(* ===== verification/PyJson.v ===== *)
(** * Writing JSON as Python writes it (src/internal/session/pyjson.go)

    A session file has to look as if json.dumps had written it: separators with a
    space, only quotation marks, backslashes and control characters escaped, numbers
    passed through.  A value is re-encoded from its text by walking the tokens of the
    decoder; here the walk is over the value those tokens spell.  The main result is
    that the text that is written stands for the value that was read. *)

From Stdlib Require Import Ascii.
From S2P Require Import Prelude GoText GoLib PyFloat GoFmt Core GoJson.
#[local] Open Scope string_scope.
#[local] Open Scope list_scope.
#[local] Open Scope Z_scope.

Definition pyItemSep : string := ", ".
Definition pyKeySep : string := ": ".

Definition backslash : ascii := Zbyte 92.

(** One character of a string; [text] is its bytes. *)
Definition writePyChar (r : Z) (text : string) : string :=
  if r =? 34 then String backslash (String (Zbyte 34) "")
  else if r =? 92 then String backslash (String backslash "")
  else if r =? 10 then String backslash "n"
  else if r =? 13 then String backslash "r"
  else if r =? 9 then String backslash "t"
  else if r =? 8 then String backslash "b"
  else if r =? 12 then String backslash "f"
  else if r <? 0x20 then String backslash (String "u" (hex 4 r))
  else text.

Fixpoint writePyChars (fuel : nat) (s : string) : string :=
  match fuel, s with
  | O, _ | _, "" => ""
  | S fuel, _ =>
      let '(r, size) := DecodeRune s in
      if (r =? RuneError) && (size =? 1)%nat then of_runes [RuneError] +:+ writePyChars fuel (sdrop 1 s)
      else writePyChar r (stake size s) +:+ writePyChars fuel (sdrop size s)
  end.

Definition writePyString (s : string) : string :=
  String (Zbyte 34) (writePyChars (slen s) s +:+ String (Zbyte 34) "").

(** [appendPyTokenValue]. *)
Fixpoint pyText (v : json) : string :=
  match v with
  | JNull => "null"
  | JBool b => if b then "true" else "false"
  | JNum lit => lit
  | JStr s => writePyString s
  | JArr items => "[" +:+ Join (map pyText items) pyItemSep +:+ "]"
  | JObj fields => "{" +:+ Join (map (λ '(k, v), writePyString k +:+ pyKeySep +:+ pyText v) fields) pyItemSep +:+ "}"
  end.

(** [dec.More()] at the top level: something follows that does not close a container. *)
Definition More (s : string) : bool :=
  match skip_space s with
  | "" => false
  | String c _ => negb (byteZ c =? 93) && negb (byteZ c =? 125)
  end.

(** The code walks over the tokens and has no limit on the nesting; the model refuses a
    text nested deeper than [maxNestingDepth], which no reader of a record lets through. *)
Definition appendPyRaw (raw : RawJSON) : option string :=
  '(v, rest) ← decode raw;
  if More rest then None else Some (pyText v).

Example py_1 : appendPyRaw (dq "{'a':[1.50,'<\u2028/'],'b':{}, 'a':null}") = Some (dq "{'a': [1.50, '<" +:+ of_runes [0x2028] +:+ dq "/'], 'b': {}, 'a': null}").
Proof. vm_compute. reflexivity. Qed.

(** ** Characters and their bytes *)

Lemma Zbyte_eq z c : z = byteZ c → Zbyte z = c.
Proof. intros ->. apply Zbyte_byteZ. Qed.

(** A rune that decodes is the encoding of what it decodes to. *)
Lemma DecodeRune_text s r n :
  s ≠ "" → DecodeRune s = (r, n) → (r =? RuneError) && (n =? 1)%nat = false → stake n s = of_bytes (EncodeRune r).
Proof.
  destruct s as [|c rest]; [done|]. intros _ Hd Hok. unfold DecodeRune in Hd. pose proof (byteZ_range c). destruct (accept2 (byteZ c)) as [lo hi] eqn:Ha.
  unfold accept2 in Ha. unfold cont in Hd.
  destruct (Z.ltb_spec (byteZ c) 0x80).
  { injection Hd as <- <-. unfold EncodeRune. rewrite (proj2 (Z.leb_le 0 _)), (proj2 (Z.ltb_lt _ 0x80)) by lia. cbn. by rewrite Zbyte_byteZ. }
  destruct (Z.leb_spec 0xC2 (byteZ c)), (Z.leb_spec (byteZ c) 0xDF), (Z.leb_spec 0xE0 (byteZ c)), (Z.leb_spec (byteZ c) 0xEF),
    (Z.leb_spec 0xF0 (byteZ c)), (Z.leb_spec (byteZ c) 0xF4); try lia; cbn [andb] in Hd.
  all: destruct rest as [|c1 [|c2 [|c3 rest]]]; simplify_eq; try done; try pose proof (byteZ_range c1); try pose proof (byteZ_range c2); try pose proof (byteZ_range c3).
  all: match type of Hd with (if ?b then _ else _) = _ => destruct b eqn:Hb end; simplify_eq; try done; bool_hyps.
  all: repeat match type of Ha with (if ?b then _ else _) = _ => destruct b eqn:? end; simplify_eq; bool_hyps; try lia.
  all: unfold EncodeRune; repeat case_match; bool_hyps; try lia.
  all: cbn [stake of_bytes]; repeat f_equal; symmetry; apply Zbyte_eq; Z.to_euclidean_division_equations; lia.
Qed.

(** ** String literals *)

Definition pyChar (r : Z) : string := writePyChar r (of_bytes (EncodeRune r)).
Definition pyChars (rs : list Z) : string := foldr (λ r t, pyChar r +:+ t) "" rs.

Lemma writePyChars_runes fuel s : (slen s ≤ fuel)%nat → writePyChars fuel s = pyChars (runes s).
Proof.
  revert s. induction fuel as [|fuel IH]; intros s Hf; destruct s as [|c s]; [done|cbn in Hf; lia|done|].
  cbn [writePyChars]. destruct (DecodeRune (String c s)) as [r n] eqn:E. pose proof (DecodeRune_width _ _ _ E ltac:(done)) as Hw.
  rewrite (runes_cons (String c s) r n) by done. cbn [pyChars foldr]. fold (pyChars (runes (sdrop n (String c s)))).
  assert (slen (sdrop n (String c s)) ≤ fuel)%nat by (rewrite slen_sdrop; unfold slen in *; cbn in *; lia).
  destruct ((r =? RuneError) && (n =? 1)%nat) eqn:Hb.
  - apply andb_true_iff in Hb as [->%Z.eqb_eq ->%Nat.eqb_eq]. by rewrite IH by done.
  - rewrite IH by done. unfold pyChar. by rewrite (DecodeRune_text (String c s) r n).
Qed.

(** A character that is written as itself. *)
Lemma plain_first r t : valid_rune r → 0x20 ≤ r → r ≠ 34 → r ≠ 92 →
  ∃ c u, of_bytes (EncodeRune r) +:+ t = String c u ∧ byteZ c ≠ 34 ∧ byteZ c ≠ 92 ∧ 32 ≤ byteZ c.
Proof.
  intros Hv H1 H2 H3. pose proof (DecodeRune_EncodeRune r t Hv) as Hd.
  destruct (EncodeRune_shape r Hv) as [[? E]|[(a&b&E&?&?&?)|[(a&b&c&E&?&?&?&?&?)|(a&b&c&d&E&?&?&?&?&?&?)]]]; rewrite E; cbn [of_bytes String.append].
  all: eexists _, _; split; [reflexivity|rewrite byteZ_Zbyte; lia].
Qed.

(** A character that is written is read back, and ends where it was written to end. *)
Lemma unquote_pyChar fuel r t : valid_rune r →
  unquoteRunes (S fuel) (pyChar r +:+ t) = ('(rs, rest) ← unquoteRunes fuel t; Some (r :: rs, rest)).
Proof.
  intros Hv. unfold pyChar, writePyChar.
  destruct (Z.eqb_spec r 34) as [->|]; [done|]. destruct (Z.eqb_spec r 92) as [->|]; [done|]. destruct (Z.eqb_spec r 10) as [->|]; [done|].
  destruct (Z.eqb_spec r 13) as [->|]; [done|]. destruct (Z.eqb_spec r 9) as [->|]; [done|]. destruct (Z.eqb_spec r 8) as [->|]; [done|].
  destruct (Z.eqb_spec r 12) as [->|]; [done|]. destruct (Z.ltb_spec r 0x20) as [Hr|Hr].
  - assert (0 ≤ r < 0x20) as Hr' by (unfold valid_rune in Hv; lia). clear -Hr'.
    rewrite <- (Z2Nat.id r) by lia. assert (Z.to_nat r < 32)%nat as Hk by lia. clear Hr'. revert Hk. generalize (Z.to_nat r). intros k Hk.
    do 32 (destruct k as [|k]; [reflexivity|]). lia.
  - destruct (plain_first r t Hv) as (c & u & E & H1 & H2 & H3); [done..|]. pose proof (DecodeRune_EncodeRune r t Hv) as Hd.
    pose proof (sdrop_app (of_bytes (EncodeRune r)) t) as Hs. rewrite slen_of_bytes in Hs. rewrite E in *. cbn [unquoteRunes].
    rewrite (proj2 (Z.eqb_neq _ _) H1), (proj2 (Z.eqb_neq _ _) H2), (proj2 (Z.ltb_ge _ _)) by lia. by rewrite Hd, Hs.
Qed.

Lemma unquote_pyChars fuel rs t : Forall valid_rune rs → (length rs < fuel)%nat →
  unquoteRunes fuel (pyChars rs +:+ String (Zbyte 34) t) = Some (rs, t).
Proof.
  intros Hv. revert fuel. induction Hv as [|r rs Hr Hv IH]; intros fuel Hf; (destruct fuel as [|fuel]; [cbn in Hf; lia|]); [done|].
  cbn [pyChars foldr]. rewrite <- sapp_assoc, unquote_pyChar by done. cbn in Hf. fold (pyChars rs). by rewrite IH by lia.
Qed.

· · · ·

PROBLEM DETAILS: Where the listing above has a line with "destruct s as [|c rest];", start there, and output every line exactly through the line with "destruct (Z.ltb_spec (byteZ c) 0x80).", which is also included.

RESULT OF THIS EXERCISE:
  destruct s as [|c rest]; [done|]. intros _ Hd Hok. unfold DecodeRune in Hd. pose proof (byteZ_range c). destruct (accept2 (byteZ c)) as [lo hi] eqn:Ha.
  unfold accept2 in Ha. unfold cont in Hd.
  destruct (Z.ltb_spec (byteZ c) 0x80).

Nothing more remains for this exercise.